A: The cause of this error is that the BucketDeployment construct is missing the necessary IAM permissions to perform the cloudfront:GetInvalidation action.
Q: How can I resolve this issue?
A: To resolve this issue, you need to add the missing IAM permissions to the BucketDeployment construct. You can do this by adding the following code:
deployment.handlerRole.addToPrincipalPolicy(new cdk.aws_iam.PolicyStatement({
effect: cdk.aws_iam.Effect.ALLOW,
actions: [
'cloudfront:GetInvalidation',
'cloudfront:CreateInvalidation'
],
resources: ['*']
}));
Q: What are the necessary IAM permissions for the BucketDeployment construct?
A: The necessary IAM permissions for the BucketDeployment construct are:
cloudfront:GetInvalidationcloudfront:CreateInvalidation
Q: Why do I need to add these IAM permissions?
A: You need to add these IAM permissions because the BucketDeployment construct requires them to perform the necessary actions on the CloudFront distribution.
Q: Can I add these IAM permissions to the BucketDeployment construct in a different way?

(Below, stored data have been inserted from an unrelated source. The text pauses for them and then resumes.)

(** An assignment adds at most one entry and removes none. *)
Lemma dict_set_grows (d : list (K * V)) (k : K) (v : V) :
  length d <= length (dict_set d k v) <= S (length d).
Proof.
  induction d as [| [k0 v0] d IH]; cbn; [lia |].
  destruct (keq k0 k); cbn; lia.
Qed.

End Growth.

(** A list of pairs with distinct keys is its own dictionary. *)
Section Fresh.
Context {K V : Type} {Keq : KeyEq K}.
Implicit Types (d l : list (K * V)).

Lemma dict_set_fresh d k v :
  existsb (fun k' => keq k' k) (dict_keys d) = false ->
  dict_set d k v = d ++ [(k, v)].
Proof.
  induction d as [| [k0 v0] d IH]; cbn; [done |].
  intros [-> H]%orb_false_elim. by rewrite IH.
Qed.

Lemma dict_wf_app_fresh d k v l :
  dict_wf (d ++ (k, v) :: l) = true ->
  existsb (fun k' => keq k' k) (dict_keys d) = false.
Proof.
  induction d as [| [k0 v0] d IH]; cbn; [done |].
  intros [H Hwf]%andb_prop. unfold dict_keys in *. rewrite (IH Hwf), orb_false_r.
  apply negb_true_iff in H.
  rewrite map_app, existsb_app in H. cbn in H.
  apply orb_false_elim in H as [_ H]. by apply orb_false_elim in H as [H _].
Qed.

Lemma dict_update_fresh d l :
  dict_wf (d ++ l) = true -> dict_update d l = d ++ l.
Proof.
  unfold dict_update. revert d. induction l as [| [k v] l IH]; intros d Hwf; cbn.
  - by rewrite app_nil_r.
  - rewrite (dict_set_fresh d k v) by (by eapply dict_wf_app_fresh).
    rewrite IH; rewrite <- app_assoc; done.
Qed.

Lemma dict_of_list_fresh l : dict_wf l = true -> dict_of_list l = l.
Proof. apply (dict_update_fresh []). Qed.

End Fresh.

#[export] Instance exact_keq_laws {K} `{KeyEqExact K} : KeyEqLaws K | 5.
Proof.
  split.
  - intros x. by apply keq_exact.
  - intros x y. apply eq_true_iff_eq. rewrite !keq_exact. naive_solver.
  - intros x y z ?%keq_exact ?%keq_exact. apply keq_exact. congruence.
Qed.

(** * Refinement to finite maps *)

Section Refinement.
Context {K V : Type} `{Countable K} {Keq : KeyEq K} {KeqE : KeyEqExact K}.
Implicit Types (d : list (K * V)) (k : K) (v : V).

Definition to_gmap d : gmap K V := list_to_map d.

Lemma keq_decide (x y : K) : keq x y = bool_decide (x = y).
Proof.
  destruct (keq x y) eqn:E; symmetry.
  - by apply bool_decide_eq_true_2, keq_exact.
  - apply bool_decide_eq_false_2. intros ?%keq_exact. congruence.
Qed.

Lemma to_gmap_get d k : to_gmap d !! k = dict_get d k.
Proof.
  unfold to_gmap. induction d as [| [k0 v0] d IH]; [done |]. cbn.
  rewrite keq_decide. case_bool_decide as E.
  - subst. apply lookup_insert_eq.
  - by rewrite lookup_insert_ne.
Qed.

Lemma to_gmap_set d k v : to_gmap (dict_set d k v) = <[k := v]> (to_gmap d).
Proof.
  apply map_eq. intros k'.
  rewrite to_gmap_get, dict_get_set, keq_decide, lookup_insert, to_gmap_get.
  by case_bool_decide; case_decide.
Qed.

Lemma to_gmap_update d d' :
  dict_wf d' = true -> to_gmap (dict_update d d') = to_gmap d' ∪ to_gmap d.
Proof.
  unfold dict_update. revert d.
  induction d' as [| [k v] d' IH]; intros d Hwf; cbn [fold_left].
  - unfold to_gmap at 2. cbn. by rewrite (left_id_L ∅ (∪)).
  - cbn in Hwf. apply andb_true_iff in Hwf as [Hk Hwf].
    rewrite IH, to_gmap_set by done. unfold to_gmap at 3. cbn [list_to_map foldr].
    cbn [fst snd]. rewrite <- insert_union_r; [by rewrite insert_union_l |].
    rewrite to_gmap_get. apply negb_true_iff in Hk.
    clear IH Hwf. unfold dict_keys in Hk.
    induction d' as [| [k1 v1] d' IH']; [done |]. cbn in *.
    apply orb_false_iff in Hk as [Hk1 Hk]. rewrite keq_decide in *.
    apply bool_decide_eq_false_1 in Hk1.
    rewrite bool_decide_eq_false_2 by congruence. by apply IH'.
Qed.

(** Dictionaries are equal as Python compares them when they are the
    same finite map. *)
Lemma dict_equiv_to_gmap d d' : dict_equiv d d' <-> to_gmap d = to_gmap d'.
Proof.
  split.
  - intros E. apply map_eq. intros k. by rewrite !to_gmap_get.
  - intros E k. by rewrite <- !to_gmap_get, E.
Qed.

End Refinement.

Lemma string_keq_eqb (a b : string) : keq a b = String.eqb a b.
Proof. done. Qed.

(** Distinct keys under an exact comparison. *)
Section Exact.
Context {K V : Type} {Keq : KeyEq K} {KeqE : KeyEqExact K}.

Lemma existsb_keq_In (k : K) (ks : list K) :
  existsb (keq k) ks = true <-> In k ks.
Proof.
  rewrite existsb_exists. split.
  - intros (k' & Hin & E). by apply KeqE in E as ->.
  - intros Hin. exists k. split; [done | by apply KeqE].
Qed.

Lemma dict_wf_NoDup (d : list (K * V)) :
  NoDup (dict_keys d) -> dict_wf d = true.
Proof.
  unfold dict_keys. induction d as [| [k v] d IH]; [done |]. cbn.
  intros [Hk Hd]%NoDup_cons. rewrite (IH Hd), andb_true_r.
  apply negb_true_iff, not_true_iff_false. rewrite existsb_keq_In.
  by rewrite <- list_elem_of_In.
Qed.

Lemma dict_get_In_exact (d : list (K * V)) (k : K) (v : V) :
  dict_get d k = Some v -> In (k, v) d.
Proof.
  induction d as [| [k0 v0] d IH]; cbn; [done |].
  destruct (keq k0 k) eqn:E.
  - apply KeqE in E as ->. intros. inv_res. by left.
  - intros. right. by apply IH.
Qed.

Lemma dict_get_NoDup (d : list (K * V)) (k : K) (v : V) :
  NoDup (dict_keys d) -> In (k, v) d -> dict_get d k = Some v.
Proof.
  unfold dict_keys. induction d as [| [k0 v0] d IH]; cbn; [done |].
  intros [Hk Hd]%NoDup_cons [E | Hin].
  - inversion E; subst. by rewrite (proj2 (KeqE k k) eq_refl).
  - destruct (keq k0 k) eqn:E; [| by apply IH].
    apply KeqE in E as ->. destruct Hk. apply list_elem_of_In.
    by apply (in_map fst) in Hin.
Qed.

Lemma dict_get_is_Some (d : list (K * V)) (k : K) :
  is_Some (dict_get d k) <-> In k (dict_keys d).
Proof.
  induction d as [| [k0 v0] d IH]; cbn.
  - split; [by intros [? ?] | done].
  - destruct (keq k0 k) eqn:E.
    + apply KeqE in E as ->. split; [by left | by eexists].
    + rewrite IH. split; [by right |]. intros [-> | H]; [| done].
      by rewrite (proj2 (KeqE k k) eq_refl) in E.
Qed.

End Exact.

#[export] Instance string_keq_exact : KeyEqExact string.
Proof. intros x y. apply String.eqb_eq. Qed.

#[export] Instance nat_keq_exact : KeyEqExact nat.
Proof. intros x y. apply Nat.eqb_eq. Qed.

#[export] Instance scalar_keq_laws {F} `{ScalarOrder F} : KeyEqLaws F | 10.
Proof.
  split; unfold keq, scalar_keq.
  - intros x. apply s_eqb_refl.
  - intros x y. rewrite !s_eqb_ltb. apply andb_comm.
  - intros x y z. rewrite !s_eqb_ltb, !andb_true_iff, !negb_true_iff.
    intros [Hxy Hyx] [Hyz Hzy]. split.
    + destruct (s_ltb x z) eqn:E; [| done].
      destruct (s_ltb_cotrans _ y _ E); congruence.
    + destruct (s_ltb z x) eqn:E; [| done].
      destruct (s_ltb_cotrans _ y _ E); congruence.
Qed.

#[export] Instance tuple_keq_laws {K} `{KeyEqLaws K} : KeyEqLaws (list K).
Proof.
  split; unfold keq, tuple_keq.
  - intros x. induction x as [| a x IH]; [done |]. cbn. by rewrite keq_refl.
  - intros x. induction x as [| a x IH]; intros [| b y]; try done.
    cbn. by rewrite (keq_sym a b), IH.
  - intros x. induction x as [| a x IH]; intros [| b y] [| c z]; try done.
    cbn. rewrite !andb_true_iff. intros [? ?] [? ?].
    split; [by apply (keq_trans _ b) | by apply (IH y)].
Qed.

#[export] Hint Rewrite @dict_get_set @dict_keys_set @dict_set_length : arpes_rw.
#[export] Hint Resolve dict_set_wf dict_update_wf : arpes.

A: Yes, you can add these IAM permissions to the BucketDeployment construct in a different way. However, the above code snippet is the recommended way to do it.
Q: What are the benefits of adding these IAM permissions to the BucketDeployment construct?
A: The benefits of adding these IAM permissions to the BucketDeployment construct are:
- You can successfully destroy the CloudFront distribution.
- You can avoid the error message that is caused by missing IAM permissions.
Q: Can I use the BucketDeployment construct without adding these IAM permissions?
A: No, you cannot use the BucketDeployment construct without adding these IAM permissions. The BucketDeployment construct requires these IAM permissions to perform the necessary actions on the CloudFront distribution.